_RECORDS_.
=== Section Start ===

Definition coinbase_first_only (l : list CTransaction) : Prop :=
  match l with
  | [] => False
  | cb :: more => IsCoinBase cb = true /\ Forall (fun tx => IsCoinBase tx = false) more
  end.

(** The transactions of a fork template that come from the snapshot file:
    all but the dummy coinbase. *)
Definition synthetic_count (t : CBlockTemplate) : Z :=
  Z.of_nat (length (vtx (block t))) - 1.

(** I2 of the spec: [fees[0] == - sum of fees[i > 0]]. *)
Definition fees_balanced (fees : list Z) : Prop :=
  match fees with
  | [] => False
  | f0 :: more => f0 = - fold_right Z.add 0 more
  end.

(** The doubling rule in the spec's words: 0 stays 0, a > 0 becomes 2a. *)
Definition spec_doubling (a : Z) : Z := if a =? 0 then 0 else 2 * a.

(** The records of a transparent snapshot as the reader delimits them:
    the amount, the script, and what follows the script. *)
Definition split_one (r : list byte) : option (Z * list byte * list byte) :=
  if (16 <=? length r)%nat then
    let len := int32 (bytes2uint64 (take 8 (drop 8 r))) in
    if (0 <=? len) && (Z.to_nat len <=? length (drop 16 r))%nat
    then Some (bytes2uint64 (take 8 r),
               take (Z.to_nat len) (drop 16 r),
               drop (Z.to_nat len) (drop 16 r))
    else None
  else None.

Fixpoint split_records (fuel : nat) (r : list byte) : list (Z * list byte) :=
  match fuel with
  | O => []
  | S fuel =>
      match split_one r with
      | None => []
      | Some (a, script, after) =>
          (a, script) ::
          match after with
          | b :: r' => if Byte.eqb b x0a then split_records fuel r' else []
          | [] => []
          end
      end
  end.

Definition transparent_records (contents : list byte) : list (Z * list byte) :=
  split_records (S (length contents)) contents.

(** The records of a shielded snapshot as the reader delimits them: the
    bytes of the transaction, and what follows them. *)
Definition shielded_split_one (r : list byte) : option (list byte * list byte) :=
  if (32 <=? length r)%nat then
    match strtol2 (take 32 r) with
    | Some parsed =>
        let size := int32 parsed in
        if (0 <? size) && (Z.to_nat size <=? length (drop 32 r))%nat
        then Some (take (Z.to_nat size) (drop 32 r), drop (Z.to_nat size) (drop 32 r))
        else None
    | None => None
    end
  else None.

Fixpoint shielded_split (fuel : nat) (r : list byte) : list (list byte) :=
  match fuel with
  | O => []
  | S fuel =>
      match shielded_split_one r with
      | None => []
      | Some (raw, after) => raw :: shielded_split fuel after
      end
  end.

Definition shielded_records (contents : list byte) : list (list byte) :=
  shielded_split (S (length contents)) contents.

(** Either loop of the fork builder, from the state in front of it to the
    state after it. *)
Definition fork_loops `{Node} (contents pks : list byte) (h : Z) : Fork.ForkLoop :=
  if h =? ZUtxoMiningStartBlock
  then Fork.shielded_loop (S (length contents)) (Fork.fork_init h pks contents)
  else Fork.transparent_loop (S (length contents)) h (Fork.fork_init h pks contents).

(** The log entries one transparent record gives rise to when it is taken
    in: its script and what follows the script decide. *)
Definition record_log (script after : list byte) : list LogEvent :=
  (if (length script =? 0)%nat then [ErrPubKeySizeZero] else []) ++
  match after with
  | b :: _ => if Byte.eqb b x0a then [] else [ErrSeparator]
  | [] => [ErrSeparator]
  end.

(** The script [IncrementExtraNonce] assembles. *)
Definition extra_nonce_script `{Node} (static_hashPrevBlock : Z) (pblock : CBlock)
    (pindexPrev : CBlockIndex) (nExtraNonce : Z) : list byte :=
  let counter := if negb (static_hashPrevBlock =? hashPrevBlock pblock)
                 then 0 else nExtraNonce in
  (push_int64 (uint32 (nHeight pindexPrev + 1))
     ++ push_CScriptNum (uint32 (counter + 1))) ++ COINBASE_FLAGS.

(** I5 of the spec on the transactions of a template: a parent that the
    chain's UTXO view [pcoinsTip] does not have stands earlier in the
    template, after the coinbase. *)
Definition parents_first `{Node} (pcoinsTip : CCoinsViewCache)
    (body : list CTransaction) : Prop :=
  forall i tx txin,
    (1 <= i)%nat -> body !! i = Some tx -> In txin (vin tx) ->
    HaveCoins pcoinsTip (hash (prevout txin)) = false ->
    exists j parent,
      (1 <= j < i)%nat /\ body !! j = Some parent /\
      GetHash parent = hash (prevout txin).

(** The same for a transaction that is not in the template yet: its
    parents outside the chain are in [body] after the coinbase. *)
Definition parents_placed `{Node} (pcoinsTip : CCoinsViewCache)
    (body : list CTransaction) (tx : CTransaction) : Prop :=
  forall txin,
    In txin (vin tx) ->
    HaveCoins pcoinsTip (hash (prevout txin)) = false ->
    exists j parent,
      (1 <= j)%nat /\ body !! j = Some parent /\
      GetHash parent = hash (prevout txin).

(** An orphan accounts for the parents of its transaction: each one that
    the chain does not have is in its dependency set or in [body]. *)
Definition orphan_accounts `{Node} (pcoinsTip : CCoinsViewCache)
    (body : list CTransaction) (o : Standard.COrphan) : Prop :=
  IsCoinBase (Standard.ptx o) = false /\
  forall txin,
    In txin (vin (Standard.ptx o)) ->
    HaveCoins pcoinsTip (hash (prevout txin)) = false ->
    hash (prevout txin) ∈ Standard.setDependsOn o \/
    exists j parent,
      (1 <= j)%nat /\ body !! j = Some parent /\
      GetHash parent = hash (prevout txin).

(** What the loop over the mempool establishes. An entry of the queue has
    all its parents in the chain; an orphan is no coinbase, waits for
    something, and has every parent the chain lacks in its set. *)
Definition queue_entry_ready `{Node} (pcoinsTip : CCoinsViewCache)
    (e : Standard.TxPriority) : Prop :=
  IsCoinBase e.2 = false /\
  forall txin, In txin (vin e.2) -> HaveCoins pcoinsTip (hash (prevout txin)) = true.

Definition orphan_waits `{Node} (pcoinsTip : CCoinsViewCache)
    (o : Standard.COrphan) : Prop :=
  IsCoinBase (Standard.ptx o) = false /\
  Standard.setDependsOn o <> ∅ /\
  forall txin,
    In txin (vin (Standard.ptx o)) ->
    HaveCoins pcoinsTip (hash (prevout txin)) = false ->
    hash (prevout txin) ∈ Standard.setDependsOn o.

Definition collect_inv `{Node} (pcoinsTip : CCoinsViewCache)
    (c : Standard.Collect) : Prop :=
  (forall e, e ∈ Standard.vecPriority c -> queue_entry_ready pcoinsTip e) /\
  (forall p o, Standard.vOrphan c !! p = Some (Some o) -> orphan_waits pcoinsTip o).

(** The orphan of the transaction whose inputs are being scanned, when the
    inputs [pre] have been looked at; [others_wait] is about the orphans
    of the transactions scanned before. *)
Definition scanning `{Node} (view : CCoinsViewCache) (tx : CTransaction)
    (pre : list CTxIn) (a : Standard.InputAcc) (c : Standard.Collect) : Prop :=
  match Standard.porphan a with
  | None =>
      forall txin, In txin pre -> HaveCoins view (hash (prevout txin)) = true
  | Some p =>
      S p = length (Standard.vOrphan c) /\
      exists o,
        Standard.vOrphan c !! p = Some (Some o) /\ Standard.ptx o = tx /\
        Standard.setDependsOn o <> ∅ /\
        forall txin, In txin pre ->
          HaveCoins view (hash (prevout txin)) = false ->
          hash (prevout txin) ∈ Standard.setDependsOn o
  end.

Definition others_wait `{Node} (view : CCoinsViewCache)
    (a : Standard.InputAcc) (c : Standard.Collect) : Prop :=
  forall q o, Standard.vOrphan c !! q = Some (Some o) ->
              Standard.porphan a <> Some q -> orphan_waits view o.

(** A sum of [CAmount]s as [nFees += nTxFees] forms it. *)
Definition sum_CAmount (l : list Z) : Z :=
  fold_left (fun acc f => int64 (acc + f)) l 0.

(** What the selection loop keeps: the entries of the queue have their
    parents in place, the orphans account for theirs, and the template so
    far has only the placeholder at its head, then no coinbase, parents
    first. *)
Definition entry_placed `{Node} (pcoinsTip : CCoinsViewCache)
    (body : list CTransaction) (e : Standard.TxPriority) : Prop :=
  IsCoinBase e.2 = false /\ parents_placed pcoinsTip body e.2.

Definition select_inv `{Node} (pcoinsTip : CCoinsViewCache) (s : Standard.Select) : Prop :=
  (forall e, e ∈ Standard.queue s -> entry_placed pcoinsTip (Standard.sel_vtx s) e) /\
  (forall p o, Standard.orphans s !! p = Some (Some o) ->
               orphan_accounts pcoinsTip (Standard.sel_vtx s) o) /\
  parents_first pcoinsTip (Standard.sel_vtx s) /\
  (forall i tx, (1 <= i)%nat -> Standard.sel_vtx s !! i = Some tx -> IsCoinBase tx = false) /\
  (1 <= length (Standard.sel_vtx s))%nat /\
  (exists f0, Standard.sel_vTxFees s = f0 :: tail (Standard.sel_vTxFees s)) /\
  Standard.nFees s = sum_CAmount (tail (Standard.sel_vTxFees s)).

(** ** The search loop of BitcoinMiner: the nonce (lines 1409 and 1417)

    [(UintToArith256(pblock->nNonce) & 0xffff) == 0xffff] ends the search
    on a template; otherwise
    [pblock->nNonce = ArithToUint256(UintToArith256(pblock->nNonce) + 1)]. *)
Definition nonce_low16_full (nonce : Z) : bool := Z.land nonce 0xffff =? 0xffff.

Definition nonce_next (nonce : Z) : Z := uint256 (nonce + 1).

(** ** The fork builder's counters *)

(** [s'] is [s] but for the stream and the log. *)
Definition same_block (s s' : Fork.ForkState) : Prop :=
  Fork.fk_vtx s' = Fork.fk_vtx s /\ Fork.fk_vTxFees s' = Fork.fk_vTxFees s /\
  Fork.fk_vTxSigOps s' = Fork.fk_vTxSigOps s /\
  Fork.nBlockTotalAmount s' = Fork.nBlockTotalAmount s /\
  Fork.nBlockSize s' = Fork.nBlockSize s /\ Fork.nBlockTx s' = Fork.nBlockTx s /\
  Fork.nBlockSigOps s' = Fork.nBlockSigOps s.

(** [s'] is [s] after [tx] passed both limits and was pushed. *)
Definition pushed `{Node} (tx : CTransaction) (amount : Z) (s s' : Fork.ForkState) : Prop :=
  uint64 (Fork.nBlockSize s + uint32 (GetSerializeSize tx)) < Fork.fork_nBlockMaxSize /\
  uint64 (Fork.nBlockSigOps s + uint32 (GetLegacySigOpCount tx)) < MAX_BLOCK_SIGOPS /\
  same_block (Fork.fork_push tx (uint32 (GetSerializeSize tx))
                (uint32 (GetLegacySigOpCount tx)) amount s) s'.

Definition sum_Z (l : list Z) : Z := fold_right Z.add 0 l.

(** [nTxSize] and [nTxSigOps] of the transactions of a list. *)
Definition tx_sizes `{Node} (l : list CTransaction) : list Z :=
  map (fun tx => uint32 (GetSerializeSize tx)) l.

Definition tx_legacy_sigops `{Node} (l : list CTransaction) : list Z :=
  map (fun tx => uint32 (GetLegacySigOpCount tx)) l.

(** The three lists of the fork builder run in parallel. *)
Definition fork_lists `{Node} (s : Fork.ForkState) : Prop :=
  Fork.fk_vtx s <> [] /\
  Fork.fk_vTxSigOps s = -1 :: tx_legacy_sigops (tail (Fork.fk_vtx s)) /\
  Fork.fk_vTxFees s = -1 :: repeat 0 (length (tail (Fork.fk_vtx s))).

(** What the fork builder's counters hold in terms of the template. *)
Definition fork_accounts `{Node} (s : Fork.ForkState) : Prop :=
  Fork.fk_vtx s <> [] /\
  Fork.fk_vTxSigOps s = -1 :: tx_legacy_sigops (tail (Fork.fk_vtx s)) /\
  Fork.fk_vTxFees s = -1 :: repeat 0 (length (tail (Fork.fk_vtx s))) /\
  Fork.nBlockTx s = Z.of_nat (length (tail (Fork.fk_vtx s))) mod 2 ^ 64 /\
  Fork.nBlockSize s = 1000 + sum_Z (tx_sizes (tail (Fork.fk_vtx s))) /\
  (tail (Fork.fk_vtx s) = [] \/ Fork.nBlockSize s < Fork.fork_nBlockMaxSize) /\
  Fork.nBlockSigOps s = 100 + sum_Z (tx_legacy_sigops (tail (Fork.fk_vtx s))) /\
  (tail (Fork.fk_vtx s) = [] \/ Fork.nBlockSigOps s < MAX_BLOCK_SIGOPS).

(** The messages that end the reading of a shielded snapshot. *)
Definition shielded_stop (e : LogEvent) : bool :=
  match e with
  | ErrNoTxSize | ErrTxSizeZero | ErrNoTx | ErrMaxSize | ErrMaxSigOps => true
  | _ => false
  end.

(** A size field made of binary digits only. *)
Definition all_binary (l : list byte) : bool :=
  forallb (fun b => Byte.eqb b x30 || Byte.eqb b x31) l.

(** ** The fork driver *)

(** The first turn of the driver's loop that finds the tip at the height
    the turn started from. *)
Fixpoint first_stable (obs : list Fork.Observation) (tipHeight : Z)
    : option Fork.Observation :=
  match obs with
  | [] => None
  | o :: obs =>
      if nHeight (Fork.ob_tip o) =? tipHeight then Some o
      else first_stable obs (nHeight (Fork.ob_tip o))
  end.

(** ** The standard builder *)

(** [nBlockMaxSize] as [CreateNewBlock] clamps it. *)
Definition block_max_size `{Node} : Z :=
  Z.max 1000 (Z.min (uint32 (MAX_BLOCK_SIZE - 1000)) (uint32 arg_blockmaxsize)).

(** The part of the selection state that describes the block. *)
Definition block_part `{Node} (s : Standard.Select) :=
  (Standard.sel_vtx s, Standard.sel_vTxFees s, Standard.sel_vTxSigOps s,
   Standard.view s, Standard.nBlockSize s, Standard.nBlockTx s,
   Standard.nBlockSigOps s, Standard.nFees s).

=== Section End ===

Repeat exactly the lines above from the one with "(exists f0, Standard.sel_vTxFees" up to and including the one with "on a template; otherwise". No other line belongs in the reply.

  (exists f0, Standard.sel_vTxFees s = f0 :: tail (Standard.sel_vTxFees s)) /\
  Standard.nFees s = sum_CAmount (tail (Standard.sel_vTxFees s)).

(** ** The search loop of BitcoinMiner: the nonce (lines 1409 and 1417)

    [(UintToArith256(pblock->nNonce) & 0xffff) == 0xffff] ends the search
    on a template; otherwise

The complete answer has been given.